A Serbian musician captured the hearts of his community with an impromptu outburst of balcony singing, as hundreds of neighbours worked from home or self-quarantined.
Boki Prekovic, 45, found residents gathered on the path below his apartment in The Greens when he began playing a Serbian love song.
A neighbour's father recognised the song - a ballad named 'Svilen Konac' - and joined in.
A video that captured the moment was shared hundreds of times on community Facebook groups.
Hiba El Jardali, who stepped out of her home for a walk with her young son and was drawn to the sound of a Balkan accordion from the opposite apartment block on Tuesday.

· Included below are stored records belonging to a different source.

(** [read]: src/src/interceptor/interceptor.c:242-250. *)
Definition read_code (fd : Z) (buf : option Z) (count : Z) : code RecvOut :=
  p ← atom get_st;
  if negb (is_assigned_by_velox p fd) then atom (syscall (g_read fd buf count)) else recvfrom_code fd buf count 0 None None.
(** [write]: src/src/interceptor/interceptor.c:252-260. *)
Definition write_code (fd : Z) (buf : option (list Z)) (count : Z) : code Z :=
  p ← atom get_st;
  if negb (is_assigned_by_velox p fd) then atom (syscall (g_write fd (default [] buf) count)) else sendto_code fd buf count 0 None 0.
(** [send]: src/src/interceptor/interceptor.c:262-270. *)
Definition send_code (sockfd : Z) (buf : option (list Z)) (len flags : Z) : code Z :=
  p ← atom get_st;
  if negb (is_assigned_by_velox p sockfd) then atom (syscall (g_send sockfd (default [] buf) len flags)) else sendto_code sockfd buf len flags None 0.
(** [recv]: src/src/interceptor/interceptor.c:330-338. *)
Definition recv_code (sockfd : Z) (buf : option Z) (len flags : Z) : code RecvOut :=
  p ← atom get_st;
  if negb (is_assigned_by_velox p sockfd) then atom (syscall (g_recv sockfd buf len flags)) else recvfrom_code sockfd buf len flags None None.
(** [getpeername]: src/src/interceptor/interceptor.c:558-588. *)
Definition getpeername_code (sockfd : Z) (addr addrlen : option Z) : code NameOut :=
  p ← atom get_st;
  if negb (is_assigned_by_velox p sockfd) then atom (syscall (g_getpeername sockfd addr addrlen)) else
  resp ← rpc_code sockfd CallGetpeername;
  match returning resp with
  | Some (RetGetpeername r name) => atom (return_name r name addr addrlen)
  | _ => atom (fail AssertFail)
  end.
(** [getsockname]: src/src/interceptor/interceptor.c:590-620. *)
Definition getsockname_code (sockfd : Z) (addr addrlen : option Z) : code NameOut :=
  p ← atom get_st;
  if negb (is_assigned_by_velox p sockfd) then atom (syscall (g_getsockname sockfd addr addrlen)) else
  resp ← rpc_code sockfd CallGetsockname;
  match returning resp with
  | Some (RetGetsockname r name) => atom (return_name r name addr addrlen)
  | _ => atom (fail AssertFail)
  end.

(** A call, with the descriptor it created; those that make one call of glibc at
    most and read only what never changes are one part. *)
Definition call_code (alloc : code Z) (c : call) : code (option Z) :=
  match c with
  | CSocket d t pr =>
      v ← socket_code alloc d t pr;
      mret (if (d =? AF_INET) && (has_bits t SOCK_STREAM || has_bits t SOCK_DGRAM) && negb (v =? -1)
            then Some v else None)
  | CConnect fd a l => _ ← connect_code fd a l; mret None
  | CClose n fd => _ ← close_code n fd; mret None
  | CRead fd b n => _ ← read_code fd b n; mret None
  | CWrite fd b n => _ ← write_code fd b n; mret None
  | CSend fd b l f => _ ← send_code fd b l f; mret None
  | CSendto fd b l f d al => _ ← sendto_code fd b l f d al; mret None
  | CRecv fd b l f => _ ← recv_code fd b l f; mret None
  | CRecvfrom fd b l f s al => _ ← recvfrom_code fd b l f s al; mret None
  | CPoll fds t => _ ← atom (poll fds t); mret None
  | CSelect n r w e t => _ ← atom (select n r w e t); mret None
  | CGetpeername fd a l => _ ← getpeername_code fd a l; mret None
  | CGetsockname fd a l => _ ← getsockname_code fd a l; mret None
  | CSetsockopt fd l o v n => _ ← atom (setsockopt fd l o v n); mret None
  | CGetsockopt fd l o v n => _ ← atom (getsockopt fd l o v n); mret None
  | CFcntl fd c a => _ ← atom (fcntl fd c a); mret None
  end.
(** A thread's program: the descriptors its calls create, oldest first. *)
Fixpoint calls_code (alloc : code Z) (cs : list call) : code (list Z) :=
  match cs with
  | [] => mret []
  | c :: cs => o ← call_code alloc c; fds ← calls_code alloc cs; mret (option_list o ++ fds)
  end.

(** ** Without a break, the parts are the call *)

Lemma flat_next_avail_fd : meq (flat next_avail_fd_code) next_avail_fd.
Proof. intros p. unfold next_avail_fd_code, next_avail_fd. cbn. run_m. by destruct (_ <? _). Qed.
Lemma flat_open_chan : meq (flat open_chan_code) open_chan.
Proof. unfold open_chan_code, open_chan. flat. Qed.
Lemma flat_read_retry n ch : meq (flat (read_retry_code n ch)) (read_retry n ch).
Proof. induction n as [|n IH]; cbn [read_retry_code read_retry]; flat. Qed.
Hint Resolve flat_next_avail_fd flat_open_chan flat_read_retry : flat.
Lemma flat_chan_recv n ch : meq (flat (chan_recv_code n ch)) (chan_recv_loop n retries ch).
Proof.
  induction n as [|n IH]; cbn [chan_recv_code chan_recv_loop]; apply flat_step; [apply flat_read_retry| |apply flat_read_retry|];
    intros r; rewrite <-meq_assoc; flat.
Qed.
Hint Resolve flat_chan_recv : flat.
Lemma flat_rpc fd c : meq (flat (rpc_code fd c)) (rpc fuel retries fd c).
Proof. unfold rpc_code, rpc, chan_recv. flat. Qed.
Hint Resolve flat_rpc : flat.
Lemma flat_socket d t pr : meq (flat (socket_code next_avail_fd_code d t pr)) (socket fuel retries d t pr).
Proof. unfold socket_code, socket_rest, socket, chan_recv. flat. Qed.
Lemma flat_connect fd a l : meq (flat (connect_code fd a l)) (connect fuel retries fd a l).
Proof.
  unfold connect_code, connect. apply flat_step; [apply flat_atom|]. intros p. destruct (negb _); [flat|]. rewrite <-meq_assoc. flat.
Qed.
Lemma flat_close n fd : meq (flat (close_code n fd)) (close fuel retries n fd).
Proof. revert fd. induction n as [|n IH]; intros fd; cbn [close_code close]; flat. Qed.
Lemma flat_sendto fd b l f a al : meq (flat (sendto_code fd b l f a al)) (sendto fuel retries fd b l f a al).
Proof. unfold sendto_code, sendto. flat. Qed.
Lemma flat_recvfrom fd b l f a al : meq (flat (recvfrom_code fd b l f a al)) (recvfrom fuel retries fd b l f a al).
Proof. unfold recvfrom_code, recvfrom. flat. Qed.
Hint Resolve flat_socket flat_connect flat_close flat_sendto flat_recvfrom : flat.
Lemma flat_call c : meq (flat (call_code next_avail_fd_code c)) (run_call fuel retries c).
Proof.
  destruct c; cbn [call_code run_call]; apply flat_step; try flat;
    unfold read_code, read, write_code, write, send_code, send, recv_code, recv, getpeername_code, getpeername, getsockname_code, getsockname; flat.
Qed.
Lemma flat_calls cs : meq (flat (calls_code next_avail_fd_code cs)) (run_calls fuel retries cs).
Proof. induction cs as [|c cs IH]; cbn [calls_code run_calls]; [done|]. apply flat_step; [apply flat_call|]. flat. Qed.
End calls.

“I just heard the music, looked up and saw the gentleman playing the accordion,” said the 43-year-old, who is from Lebanon and works for the United Nations.
“Then we noticed his neighbour opposite singing. Everyone was happy to see such positive vibes. Of course, like a lot of people, they were staying at home because of coronavirus, and it shows how the community here is supporting each other.”
The National tracked down Mr Prekovic and his wife Ksenija at their apartment.
The couple are both freelancers - a video producer and HR consultant respectively - and found themselves at home when their projects were put on hold.
Mr Prekovic was surprised when more than 20 people gathered around.
“I've been playing on this balcony for the past 11 years. But people walk by and don’t have the time to listen," he said.
"Now everyone's at home and aren't in so much of a rush. We're all trying to take our minds off what’s happening."
He does not know his singing partner but the neighbour recognised the ballad.
“We are from the same country and I was playing for him. I didn’t realise there were almost 30 people at one point. We played for more than an hour," Mr Prekovic said.
His choice of song is about love and loss and hope for the future.
"It’s a folk song, if you are from Ireland or Scotland you have [an] equivalent and [will] know it when you hear it," he said.
His wife Ksenija said despite the disruption to jobs, travel and worries for friends and family in Europe, they and their neighbours are in good spirits.
“We’ve been self-employed here [for] 15 years so it’s not our first rodeo, crisis-wise," she said.
"We don't know how long it’ll last, but I’m hoping what's happening in China - where things are going back to normal, people back to school and work - happens here soon.
"And I hope that in Europe there will only be two months of this. My mother is in Belgrade, where there is a state of emergency and everyone over 65 needs to stay in doors. It is harder on older people than people like us."